The British government scrambled on Monday to contain the fallout from the collapse of Carillion, one of its biggest contractors, reassuring employees working on hospital, school and military contracts throughout the country that they would continue to be paid.
But there was no such relief for workers on Carillion’s purely private-sector contracts. David Lidington, the Cabinet Office secretary handling the company’s liquidation, said the private companies employing Carillion would have only 48 hours of government support.
He said the move would “give time for the private-sector counterparties to Carillion, to decide whether they want to accept termination of those contracts, or themselves to pay for the ongoing costs”.
Earlier in the day the government had stepped into reassure Carillion’s staff working on public-sector contracts they would continue to be paid under the terms of the deal agreed with the government’s Insolvency Service.
Carillion, which managed hundreds of vital public services for the government, collapsed into liquidation early on Monday in one of the most dramatic corporate failures of recent years. A last-ditch rescue attempt failed to raise the £300m needed to keep the company operating as it staggered under the weight of £900m in debt and a £587m pension deficit.
Mr Lidington faced angry questions from MPs in the Commons about the impact of the collapse, Carillion’s recent relaxation of bonus conditions for executives and why ministers had continued to award contracts to the company despite three recent profit warnings.
He insisted that there had been no “bailout” for the company, which employs 19,000 workers in the UK, and that its shareholders and lenders would bear the “brunt of the losses”.
However, the government is underwriting the cost of Carillion’s public-sector contracts to ensure the continuation of “vital” services, even if the company’s assets do not cover those costs. The process is being managed by PwC, the accountancy firm.
The remainder of Carillion’s 43,000 staff, mostly in Canada and the Middle East, work for subsidiary companies that are still operating and are not yet in liquidation.
Most public services appeared largely unaffected on Monday as 90 per cent of Carillion’s services are subcontracted to smaller suppliers. In some cases contracts are held in partnership with other large contractors such as Amey, which has taken over Carillion’s share of the work managing housing barracks for the Ministry for Defence.
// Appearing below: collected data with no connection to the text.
(** What starts after the time-out: windows and timers are set, everything that waits is sent again. *)
Lemma retransmit_cases b s : pcb_ok (pcb s) -> state (pcb s) <> LISTEN ->
  exists s', slowtmr_retransmit b s = Ret s' /\ pcb_ok (pcb s') /\ rt_frame s s'.
Proof.
  intros Hok Hst. unfold slowtmr_retransmit. set (s1 := if (_ && _) then _ else s).
  assert (rt_frame s s1 /\ pcb_ok (pcb s1)) as [F1 O1]. { subst s1. destruct (_ && _); [|by split; [apply rf_refl|]]. destruct Hok. by split. }
  clearbody s1. destruct (rto _ <=? _); [|by exists s1].
  assert (state (pcb s1) <> LISTEN) as Hst1 by (destruct F1 as [[= ->] _ _ _ _]; done).
  pose proof (prepare_cases (pcb s1)) as Hp. destruct (tcp_rexmit_rto_prepare (pcb s1)) as [e p1].
  assert (rt_frame s1 (set_pcb p1 s1) /\ pcb_ok p1) as [F2 O2].
  { destruct Hp as [(-> & _ & _ & x & ->)|(-> & -> & _)]; [|by destruct s1; split].
    split; [|destruct O1; by split]. split; try done. split; by apply (flag_set _ _ (set_unacked [] (set_unsent (queued (pcb s1)) (pcb s1)))). }
  clear Hp. assert (rt_frame s (set_pcb p1 s1)) as F3 by (by eapply rf_trans). destruct (_ || _); [|eexists; by split].
  assert (state p1 <> LISTEN) as Hst2 by (destruct F2 as [[= E] _ _ _ _]; simpl in E; by rewrite E).
  assert (exists s2, (if decide (state p1 <> SYN_SENT) then r ← backed_off p1; Ret (upd (set_rto r) (set_pcb p1 s1)) else Ret (set_pcb p1 s1)) = Ret s2 /\
    rt_frame s s2 /\ pcb_ok (pcb s2) /\ state (pcb s2) <> LISTEN) as (s2 & -> & F4 & O4 & Hst4).
  { destruct (decide _); [|by eexists]. destruct (backed_off_ok p1 O2) as (r & -> & _). cbn [mbind outcome_bind].
    eexists. split; [reflexivity|]. split; [|by destruct O2; split]. eapply rf_trans; [exact F3|]. by split. }
  cbn [mbind outcome_bind]. unfold tcp_rexmit_rto_commit. set (s3 := if _ <? 0xff then _ else _).
  assert (rt_frame s2 s3 /\ pcb_ok (pcb s3)) as [F5 O5].
  { subst s3. assert (exists c, upd rto_windows (upd (set_rtime 0) s2) = upd (set_cng c) (upd (set_rtime 0) s2)) as [c ->].
    { unfold upd. simpl. destruct (rto_windows_cng (set_rtime 0 (pcb s2))) as (c & -> & _). by exists c. }
    destruct O4. by destruct (nrtx _ <? _). }
  clearbody s3. destruct (sending_ok b s3 O5) as (e' & s' & -> & O6 & F6).
  { destruct F5 as [[= ->] _ _ _ _]. done. }
  cbn [mbind outcome_bind]. exists s'. split_and!; try done. eapply rf_trans; [exact F4|]. eapply rf_trans; [exact F5|]. by apply of_rf.
Qed.

Lemma keepalive_frame s : let s' := (slowtmr_keepalive s).2 in
  (state (pcb s'), snd (pcb s'), flags (pcb s'), refused_data (pcb s'), ooseq (rcv (pcb s'))) =
  (state (pcb s), snd (pcb s), flags (pcb s), refused_data (pcb s), ooseq (rcv (pcb s))) /\
  set_keep_cnt_sent 0 (pcb s') = set_rcv_ann_right_edge (rcv_ann_right_edge (rcv (pcb s'))) (set_keep_cnt_sent 0 (pcb s)) /\
  (tcp_ticks s', recv_flags s', recv_data s', recv_acked s', segs_avail s') =
  (tcp_ticks s, recv_flags s, recv_data s, recv_acked s, segs_avail s).
Proof.
  unfold slowtmr_keepalive. assert (forall p, set_keep_cnt_sent 0 p = set_rcv_ann_right_edge (rcv_ann_right_edge (rcv p)) (set_keep_cnt_sent 0 p)) as Hid
    by (by intros [?????????[]???]).
  destruct (_ && _); [|by rewrite <- Hid]. destruct (_ <? _); [by rewrite <- Hid|]. destruct (_ <? _); [|by rewrite <- Hid].
  unfold tcp_keepalive, tcp_output_alloc_header. destruct (hdr_alloc (net s)) as [[] n].
  - simpl. destruct (output_control _ _ _ _) as [e m]. simpl. by destruct (decide _).
  - simpl. by rewrite <- Hid.
Qed.

Lemma keepalive_dead s : (slowtmr_keepalive s).1 =
  (keepalive (tim (pcb s)) && bool_decide (state (pcb s) = ESTABLISHED \/ state (pcb s) = CLOSE_WAIT)) && (keep_over (pcb s) <? idle_ticks s).
Proof.
  unfold slowtmr_keepalive. destruct (_ && _); [|done]. destruct (_ <? _); [done|]. destruct (_ <? _); [|done]. by destruct (tcp_keepalive s).
Qed.
Lemma ooseq_frame s : exists k, slowtmr_ooseq s = s \/ slowtmr_ooseq s = upd (set_ooseq []) (segs_freed k s).
Proof. unfold slowtmr_ooseq. destruct (_ && _); [|exists 0%nat; by left]. eexists. by right. Qed.

(** When a connection is given up. *)
Definition given_up s : bool :=
  retries_over (pcb s) || (keepalive (tim (pcb s)) && bool_decide (state (pcb s) = ESTABLISHED \/ state (pcb s) = CLOSE_WAIT) &&
    (keep_over (pcb s) <? idle_ticks s)) || stuck s.

Lemma slowtmr_pcb_ok b s : pcb_ok (pcb s) -> state (pcb s) <> LISTEN ->
  exists d s', slowtmr_pcb b s = Ret (given_up s, d, s') /\ pcb_ok (pcb s') /\ state (pcb s') = state (pcb s) /\ regs_same s s'.
Proof.
  intros Hok Hst. unfold slowtmr_pcb.
  assert (exists s1, (if retries_over (pcb s) then Ret s else slowtmr_retransmit b s) = Ret s1 /\ pcb_ok (pcb s1) /\ rt_frame s s1)
    as (s1 & -> & O1 & F1). { destruct (retries_over _); [exists s; split_and!; [done|done|apply rf_refl]|by apply retransmit_cases]. }
  cbn [mbind outcome_bind]. pose proof (keepalive_frame s1) as (K1 & Kp & K2). pose proof (keepalive_dead s1) as Kd.
  destruct (slowtmr_keepalive s1) as [d s2]. cbn [fst Datatypes.snd] in *.
  destruct F1 as [G1 G2 G3 [G4 G5] G6]. injection G1 as G1 _ _ _ _ _ _. injection G2 as _ _ _ Goo.
  injection G3 as Ga Gb Gc Gd Ge Gf Gg Gh. injection G6 as G6 G7 _ _.
  injection K1 as K1 Ks Kf Kr Ko. injection K2 as Kt Krf _ _ _.
  assert (tim (set_keep_cnt_sent 0 (pcb s2)) = tim (set_keep_cnt_sent 0 (pcb s1))) as Ht by (by rewrite Kp).
  destruct (ooseq_frame s2) as (k & Hoo). set (s3 := slowtmr_ooseq s2) in *.
  assert (state (pcb s3) = state (pcb s2) /\ snd (pcb s3) = snd (pcb s2) /\ tim (pcb s3) = tim (pcb s2) /\ flags (pcb s3) = flags (pcb s2) /\
    tcp_ticks s3 = tcp_ticks s2 /\ recv_flags s3 = recv_flags s2) as (E1 & E2 & E3 & E4 & E5 & E6) by (destruct Hoo as [-> | ->]; done).
  clearbody s3. clear Hoo.
  assert (sa (tim (pcb s2)) = sa (tim (pcb s1)) /\ sv (tim (pcb s2)) = sv (tim (pcb s1)) /\ tmr (tim (pcb s2)) = tmr (tim (pcb s1))) as (T1 & T2 & T3)
    by (by injection Ht).
  exists d, s3. split_and!; try congruence.
  - do 3 f_equal. unfold given_up. f_equal; [f_equal|].
    + rewrite Kd. unfold keep_over, idle_ticks. by rewrite Gh, G1, Gg, G6, Gc.
    + unfold stuck, idle_ticks. rewrite E1, K1, G1, E5, Kt, G6, E3, T3, Gc, E4, Kf.
      change TF_RXCLOSED with (2 ^ 4). by rewrite !has_pow2, G5 by lia.
  - destruct O1 as [P1 P2]. split; unfold queued; [by rewrite E2, Ks|]. by rewrite E3, T1, T2.
Qed.

Lemma purged_ok s : is_active (state (pcb s)) = true -> let s' := tcp_pcb_purge s in
  pcb s' = set_unsent [] (set_unacked [] (set_rtime (-1) (set_ooseq [] (set_refused_data None (pcb s))))) /\ regs_same s s' /\
  segs_avail s' = segs_avail s + Z.of_nat (length (queued (pcb s)) + length (ooseq (rcv (pcb s)))).
Proof.
  intros Ha. unfold tcp_pcb_purge. rewrite decide_True by (destruct (state (pcb s)); done). simpl.
  split_and!; [done|done|]. unfold queued. rewrite length_app. lia.
Qed.
Lemma slowtmr_purge_ok d s : is_active (state (pcb s)) = true -> exists s', slowtmr_purge d s = Ret (tt, s') /\
  pcb s' = pcb (tcp_pcb_purge s) /\ regs_same s s' /\ segs_avail s' = segs_avail (tcp_pcb_purge s).
Proof.
  intros Ha. unfold slowtmr_purge. destruct (purged_ok s Ha) as (_ & Hr & _). set (s1 := tcp_pcb_purge s) in *. clearbody s1.
  destruct d; [|by exists s1]. unfold tcp_rst. destruct (hdr_alloc (net s1)) as [[] n]; simpl; [|by eexists].
  destruct (output_control _ _ _ _). by eexists.
Qed.
End pcb.
(* ===== verification/TcpTimeouts.v ===== *)
(** * Time-outs of a TCP connection

    A connection whose segments are not acknowledged sends them again and is given up in the end; a FIN that could not be
    queued is tried again by the fast timer. And where the timers do not do what they are there for: a closed window is
    never probed, an acknowledgement that could not be sent is forgotten, and data that the application refused may be
    delivered to a control block that was freed. *)

From Stdlib Require Import Sorted.
From stdpp Require Import gmap.
From S2P Require Import Prelude Chain Tcp TcpStream TcpAck TcpOpt TcpProcess TcpOut TcpSend TcpOutput TcpSendErrors TcpStack TcpTimer TcpTimerOk TcpStackOk.

Section queue.
  Context {N : Type} `{!TcpNet N} `{!TcpBufs N} `{!TcpLink N}.
  Implicit Type s : input N.

(** ** Nothing that waits for an acknowledgement is dropped *)

Lemma length_insert g q : length (insert_unsent g q) = S (length q).
Proof. induction q as [|c q IH]; simpl; [done|]. destruct (TCP_SEQ_LT _ _); simpl; by rewrite ?IH. Qed.
Lemma length_put g q : length (put_unacked g q) = S (length q).
Proof.
  unfold put_unacked. destruct (last q) as [u|] eqn:Hl; [|by apply last_None in Hl as ->].
  destruct (TCP_SEQ_LT _ _); [apply length_insert|]. rewrite length_app. simpl. lia.
Qed.
(** A segment that takes up sequence numbers. *)
Definition counts (g : tcp_seg) : Prop := 0 < TCP_TCPLEN g.
Lemma counts_link g n lip rip h o text : counts g -> counts (set_seg_busy (ip_output_if n lip rip h o text).1.2 g).
Proof. done. Qed.

Lemma length_loop mtu fuel : forall s e s', output_loop fuel mtu s = Ret (e, s') -> Forall counts (queued (pcb s)) ->
  length (queued (pcb s')) = length (queued (pcb s)).
Proof.
  induction fuel as [|fuel IH]; intros s e s'; [done|]. cbn [output_loop]. destruct (unsent (snd (pcb s))) as [|g q] eqn:Hu.
  { by intros [= <- <-]. }
  destruct (has (seg_flags g) TCP_RST); [done|]. cbn [negb lwip_assert mbind outcome_bind].
  destruct (_ && _); [by intros [= <- <-]|].
  destruct (tcp_output_segment g mtu s) as [[e1 g1] s1] eqn:E. intros H Hq.
  assert (counts g) as Hg. { unfold queued in Hq. rewrite Hu in Hq. by apply Forall_app in Hq as [_ [? _]%Forall_cons]. }
  pose proof (segment_kept _ counts_link _ _ _ _ _ _ E Hg) as Hg1. apply of_segment in E as [_ E]. revert H. destruct (decide _).
  - intros [= <- <-]. unfold queued. simpl. by rewrite E, Hu, !length_app.
  - intros H. rewrite (IH _ _ _ H); [|apply (sent_kept _ g); try done; unfold queued; by rewrite E].
    unfold output_sent. set (s2 := if decide _ then _ else _).
    assert (unacked (snd (pcb s2)) = unacked (snd (pcb s)) /\ unsent (snd (pcb s2)) = q) as [E1 E2].
    { subst s2. destruct (decide _); simpl; by rewrite E. }
    clearbody s2. rewrite (proj2 (Z.ltb_lt _ _) Hg1). unfold queued. rewrite Hu.
    destruct (TCP_SEQ_LT _ _); simpl; rewrite !length_app, length_put, E1, E2; simpl; lia.
Qed.
Lemma length_output b s e s' : tcp_output b s = Ret (e, s') -> Forall counts (queued (pcb s)) ->
  length (queued (pcb s')) = length (queued (pcb s)).
Proof.
  unfold tcp_output. destruct (bool_decide (state _ = LISTEN)); cbn [negb lwip_assert mbind outcome_bind]; [done|].
  assert (forall s1, queued (pcb (tcp_send_empty_ack s1).2) = queued (pcb s1)) as Hack.
  { intros s1. unfold tcp_send_empty_ack, tcp_output_alloc_header. destruct (hdr_alloc (net s1)) as [[] n]; simpl; [|done].
    destruct (output_control _ _ _ _) as [e1 m]. simpl. by destruct (decide _). }
  destruct b; [by intros [= <- <-]|]. destruct (unsent (snd (pcb s))) as [|g q].
  { destruct (_ && _); [|by intros [= <- <-]]. specialize (Hack s). destruct (tcp_send_empty_ack s). intros [= <- <-]. by rewrite <- Hack. }
  destruct (tcp_route _ _ _) as [mtu|]; [|by intros [= <- <-]].
  set (s1 := if local_ip _ =? 0 then _ else s). assert (queued (pcb s1) = queued (pcb s)) as <- by (subst s1; by destruct (_ =? 0)).
  clearbody s1. destruct (_ && _).
  - set (s2 := if _ && _ && _ then _ else s1).
    assert (queued (pcb s2) = queued (pcb s1)) as <- by (subst s2; by destruct (_ && _ && _)).
    clearbody s2. destruct (has _ _); [|by intros [= <- <-]].
    specialize (Hack s2). destruct (tcp_send_empty_ack s2). intros [= <- <-]. by rewrite <- Hack.
  - change (queued (pcb s1)) with (queued (pcb (upd (set_persist_backoff 0) s1))). apply length_loop.
Qed.
End queue.

Section silence.
  Context {N : Type} `{!TcpNet N} `{!TcpBufs N} `{!TcpLink N}.
  Implicit Type s : input N.

(** ** A silent peer *)

(** The timers work for a connection that gets no segments, and [tcp_output] is called whenever the application likes:
    [n] ticks of the slow timer, after none of which it was given up. *)
Definition ticked s : input N := set_tcp_ticks (u32 (tcp_ticks s + 1)) s.
Inductive silence : nat -> input N -> input N -> Prop :=
| silent_start s : silence 0 s s
| silent_slow n s s1 d s2 : silence n s s1 -> slowtmr_pcb false (ticked s1) = Ret (false, d, s2) -> silence (S n) s s2
| silent_fast n s s1 s2 : silence n s s1 -> fasttmr_pcb false s1 = Ret (tt, s2) -> silence n s s2
| silent_output n s s1 e s2 : silence n s s1 -> tcp_output false s1 = Ret (e, s2) -> silence n s s2.

(** A segment that the driver does not hold, without RST, that waits to be acknowledged. *)
Definition resendable (g : tcp_seg) : Prop := counts g /\ seg_busy g = false /\ no_rst g.

(** Segments wait, and the retransmission timer runs. *)
Record waits s : Prop := {
  wa_some : queued (pcb s) <> [];
  wa_segs : Forall resendable (queued (pcb s));
  wa_rtime : 0 <= rtime (tim (pcb s)) <= 0x7fff;
  wa_rto : rto (tim (pcb s)) <= 0x7fff;
  wa_nrtx : 0 <= nrtx (tim (pcb s));
  wa_rtt : 0 <= Z.shiftr (sa (tim (pcb s))) 3 + sv (tim (pcb s));
  wa_state : state (pcb s) <> LISTEN }.

Hypothesis link_frees : forall n lip rip h o text, (ip_output_if n lip rip h o text).1.2 = false.

Lemma resendable_link g n lip rip h o text : resendable g -> resendable (set_seg_busy (ip_output_if n lip rip h o text).1.2 g).
Proof. intros (H1 & _ & H3). split_and!; [done|apply link_frees|done]. Qed.
Lemma resendable_fin : fin_kept resendable.
Proof.
  destruct fin_no_rst as [R1 R2]. split.
  - intros g (H1 & H2 & H3). split_and!; [|done|by apply R1]. unfold counts, TCP_TCPLEN, tcp_len in *. simpl. rewrite has_or, fin_lor. simpl.
    destruct (has (seg_flags g) _); lia.
  - intros g Hf Hb Hl. split_and!; [|done|by apply R2]. unfold counts, TCP_TCPLEN, tcp_len. by rewrite Hf, Hl.
Qed.

Lemma waits_ok s : waits s -> pcb_ok (pcb s).
Proof. intros []. split; [|done]. eapply Forall_impl; [exact wa_segs0|]. by intros g (_ & _ & ?). Qed.
Lemma length_some (p p' : tcp_pcb) : (length (queued p) <= length (queued p'))%nat -> queued p <> [] -> queued p' <> [].
Proof. intros H Hp E. rewrite E in H. destruct (queued p); [done|]. simpl in H. lia. Qed.
Lemma segs_count s : Forall resendable (queued (pcb s)) -> Forall counts (queued (pcb s)).
Proof. intros H. eapply Forall_impl; [exact H|]. by intros g (? & _). Qed.

Lemma waits_output s e s' : waits s -> tcp_output false s = Ret (e, s') -> waits s' /\
  nrtx (tim (pcb s')) = nrtx (tim (pcb s)) /\ rtime (tim (pcb s')) = rtime (tim (pcb s)).
Proof.
  intros Hw H. pose proof Hw as [W1 W2 W3 W4 W5 W6 W7]. pose proof (output_frame _ _ _ _ H) as F.
  destruct F as [[= F1 _ _ _ _ _ _ _] _ _ [= F2 F3 F4 F5 _ _ _ _ _ _] F6 _ _]. rewrite F6 by lia. split; [|done].
  split; rewrite ?F1, ?F2, ?F3, ?F4, ?F5, ?F6 by lia; try done.
  - eapply length_some; [|exact W1]. rewrite (length_output _ _ _ _ H); [done|by apply segs_count].
  - eapply output_kept; [exact resendable_link|exact H|done].
Qed.

Lemma waits_fast s s' : waits s -> fasttmr_pcb false s = Ret (tt, s') -> waits s' /\
  nrtx (tim (pcb s')) = nrtx (tim (pcb s)) /\ rtime (tim (pcb s')) = rtime (tim (pcb s)).
Proof.
  intros Hw. unfold fasttmr_pcb. pose proof (waits_ok _ Hw) as Hok.
  assert (forall s1, (if has (flags (pcb s)) TF_ACK_DELAY then '(_, s) ← tcp_output false (upd tcp_ack_now s);
       Ret (upd (tcp_clear_flags (Z.lor TF_ACK_DELAY TF_ACK_NOW)) s) else Ret s) = Ret s1 ->
    waits s1 /\ nrtx (tim (pcb s1)) = nrtx (tim (pcb s)) /\ rtime (tim (pcb s1)) = rtime (tim (pcb s))) as Hack.
  { intros s1. destruct (has _ _); [|by intros [= <-]]. destruct (tcp_output false (upd tcp_ack_now s)) as [[e s2]| | |] eqn:E; try done.
    intros [= <-]. destruct (waits_output (upd tcp_ack_now s) e s2) as ([] & H2 & H3); [by destruct Hw; split|done|]. split; [by split|done]. }
  destruct (if has (flags (pcb s)) TF_ACK_DELAY then _ else _) as [s1| | |]; try done. cbn [mbind outcome_bind].
  destruct (Hack s1 eq_refl) as (Hw1 & E1 & E2). clear Hack. destruct (has _ _); [|by intros [= <-]].
  set (s2 := upd (tcp_clear_flags TF_CLOSEPEND) s1). assert (waits s2) as Hw2 by (by destruct Hw1; split).
  change (nrtx (tim (pcb s1))) with (nrtx (tim (pcb s2))) in E1. change (rtime (tim (pcb s1))) with (rtime (tim (pcb s2))) in E2.
  clearbody s2. clear Hw1. unfold tcp_close_shutdown_fin. destruct (decide _); [|by intros [= <-]].
  destruct (send_fin_total s2) as (e & s3 & -> & He & Hf & Hl & [= F1 F2 F3 F4 F5] & _). cbn [mbind outcome_bind].
  assert (waits s3) as Hw3.
  { destruct Hw2 as [W1 W2 W3 W4 W5 W6 W7]. split; rewrite ?F1, ?F2; try done; [by eapply length_some|]. by apply (Hf _ resendable_fin). }
  destruct (decide (e = ERR_OK)); [|destruct (decide (e = ERR_MEM)); intros [= <-]; simpl; rewrite F2; (split; [by destruct Hw3; split|done])].
  set (s5 := upd _ s3). assert (waits s5) as Hw5 by (destruct Hw3; split; try done; subst s5; simpl; by destruct (decide _)).
  destruct (tcp_output false s5) as [[e4 s4]| | |] eqn:E; try done. intros [= <-].
  destruct (waits_output _ _ _ Hw5 E) as (Hw4 & G1 & G2). simpl in G1, G2.
  rewrite F2 in G1, G2. split; [done|]. split; congruence.
Qed.

Lemma busy_none q : Forall resendable q -> existsb seg_busy q = false.
Proof. induction 1 as [|g q (_ & Hb & _) _ IH]; simpl; [done|]. by rewrite Hb, IH. Qed.
(* ===== verification/TcpNetml.v ===== *)
(** * The multi-node extension of TCP ([LWIP_NETML] in [tcp_in.c] and [tcp_out.c])

    A connection that is not a bypass talks to several nodes behind one peer. Data segments have an internal header behind the
    TCP header, with the node of the sender, a sequence number of their own and the position in the stream of this node
    ([int_tunlno]); the receiver keeps a stream per node ([internal_conn]) and acknowledges every segment by its end.

    The send queues are doubly linked here, and the code goes through the pointers in both directions, so the segments are
    kept in a store by their addresses ([segs]); following the address of a segment that was freed is undefined. The fields of
    headers that stay in memory keep their byte order: [n_word] and [internal_hdr] are what the (little-endian) host reads. *)

From stdpp Require Import gmap.
From S2P Require Import Prelude Chain Def Tcp TcpProcess TcpOut.

(** ** Headers *)

Definition TCPH_FLAGS (w : Z) : Z := Z.land (lwip_htons w) 0x3f.
Definition TCPH_HDRLEN_FLAGS_SET (len fl : Z) : Z := lwip_htons (Z.lor (u16 (Z.shiftl len 12)) fl).
(** The four bits between the header length and the flags. *)
Definition TCPH_OFFSET_FLAGS (w : Z) : Z := Z.land (Z.shiftr (lwip_htons w) 8) 0xf.
Definition TCPH_OFFSET_SETBIT (w offset : Z) : Z := Z.lor w (lwip_htons (u16 (Z.shiftl offset 8))).
Definition TCPH_OFFSET_CLEAR (w : Z) : Z := Z.land w 0xf0ff.

Definition NETML_BYPASS : Z := 0x08.
Definition NETML_COLD : Z := 0x04.
Definition NETML_COLD_RE : Z := 0x06.
Definition NETML_HOT : Z := 0x07.
Definition NETML_HOT_RE : Z := 0x02.
Definition NETML_AGG_ACK : Z := 0x0d.
Definition NETML_AGG : Z := 0x0e.
Definition NETML_MAX_NODE : Z := 128.
Definition INTERNAL_HLEN : Z := 12.

(** [struct internal_hdr], as it is stored. *)
Record internal_hdr := IntHdr { dst_id : Z; src_id : Z; int_seqno : Z; int_tunlno : Z }.

(** The internal header at the beginning of a packet, and its bytes. *)
Definition read_hdr (c : list Z) : outcome internal_hdr :=
  if Z.of_nat (length c) <? INTERNAL_HLEN then Undef
  else Ret (IntHdr (get8 c 0 + 256 * get8 c 1) (get8 c 2 + 256 * get8 c 3) (get_ip c 4) (get_ip c 8)).
Definition hdr_bytes (h : internal_hdr) : list Z :=
  [dst_id h mod 256; dst_id h / 256 mod 256; src_id h mod 256; src_id h / 256 mod 256] ++ ip_bytes (int_seqno h) ++ ip_bytes (int_tunlno h).

(** ** Segments and nodes *)

(** [struct tcp_seg]: [n_seqno] is the sequence number of its TCP header, [n_word] the word with the flags, [n_p] the
    payloads of its pbufs without the headers. *)
Record nseg := NSeg {
  n_seqno : Z; n_len : Z; n_word : Z; n_p : chain; n_busy : bool; n_hdr : internal_hdr; n_next : option Z; n_prev : option Z; n_resent : bool }.
Definition set_n_word (v : Z) (g : nseg) : nseg :=
  NSeg (n_seqno g) (n_len g) v (n_p g) (n_busy g) (n_hdr g) (n_next g) (n_prev g) (n_resent g).
Definition set_n_busy (v : bool) (g : nseg) : nseg :=
  NSeg (n_seqno g) (n_len g) (n_word g) (n_p g) v (n_hdr g) (n_next g) (n_prev g) (n_resent g).
Definition set_n_next (v : option Z) (g : nseg) : nseg :=
  NSeg (n_seqno g) (n_len g) (n_word g) (n_p g) (n_busy g) (n_hdr g) v (n_prev g) (n_resent g).
Definition set_n_prev (v : option Z) (g : nseg) : nseg :=
  NSeg (n_seqno g) (n_len g) (n_word g) (n_p g) (n_busy g) (n_hdr g) (n_next g) v (n_resent g).
Definition set_n_resent (v : bool) (g : nseg) : nseg :=
  NSeg (n_seqno g) (n_len g) (n_word g) (n_p g) (n_busy g) (n_hdr g) (n_next g) (n_prev g) v.
Definition n_tcplen (g : nseg) : Z := tcp_len (n_len g) (TCPH_FLAGS (n_word g)).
But work on some of Carillion’s construction sites came to a halt as subcontractors were told to go home at lunchtime. They included workers on a £71m student housing development in Manchester as well as the £335m Royal Liverpool Hospital, which has been beset with problems, including cracks in its concrete beams. The word “Bust” was scrawled on a Carillion sign on the fence surrounding the hospital site.
There were concerns that Carillion owed hundreds of subcontractors and smaller businesses millions of pounds, raising fears that they could go bust.
Banks are also facing heavy losses on their £2bn exposure to Carillion in the form of loans and drawn credit facilities. The losses will be spread across 13 banks, but the biggest hits will be taken by the five big UK lenders — Royal Bank of Scotland, Lloyds Banking Group, Barclays, HSBC and Santander UK.
Last year, several of the banks took provisions against their Carillion loans, including RBS and Lloyds. Now that the company has gone into liquidation, there are likely to be more provisions recorded by the banks when they report annual results next month.
About 5,900 of the 27,500 members of Carillion’s 13 UK pension schemes have been transferred to the industry lifeboat, the Pension Protection Fund.
Questions were also mounting on Monday evening about corporate governance failures. Roger Barker, head of corporate governance at the IoD, said: “The relaxation of clawback conditions for executive bonuses in 2016 appears in retrospect to be highly inappropriate.”
The company’s pay policy was tweaked that year to make it harder to demand the repayment of executive bonuses in the event of the company going bust.
Richard Howson was chief executive of the embattled outsourcing company from 2012 until last July, when he stood down amid the first of three shock profit warnings.
Mr Howson, who enjoyed £1.5m in pay and perks in 2016, stayed on in senior management for several months before leaving the company in the autumn. Carillion is continuing to pay his £660,000 salary and £28,000 benefits until October.
Mr Lidington told the Commons that the official receiver had the power to impose penalties if it uncovered any misconduct.
The City’s watchdog, the Financial Conduct Authority, has already launched an investigation into why Carillion’s directors made bullish statements about the company’s future from December 2015 through to its full-year results in March and its annual meeting in May — only then to unleash July’s huge profit warning.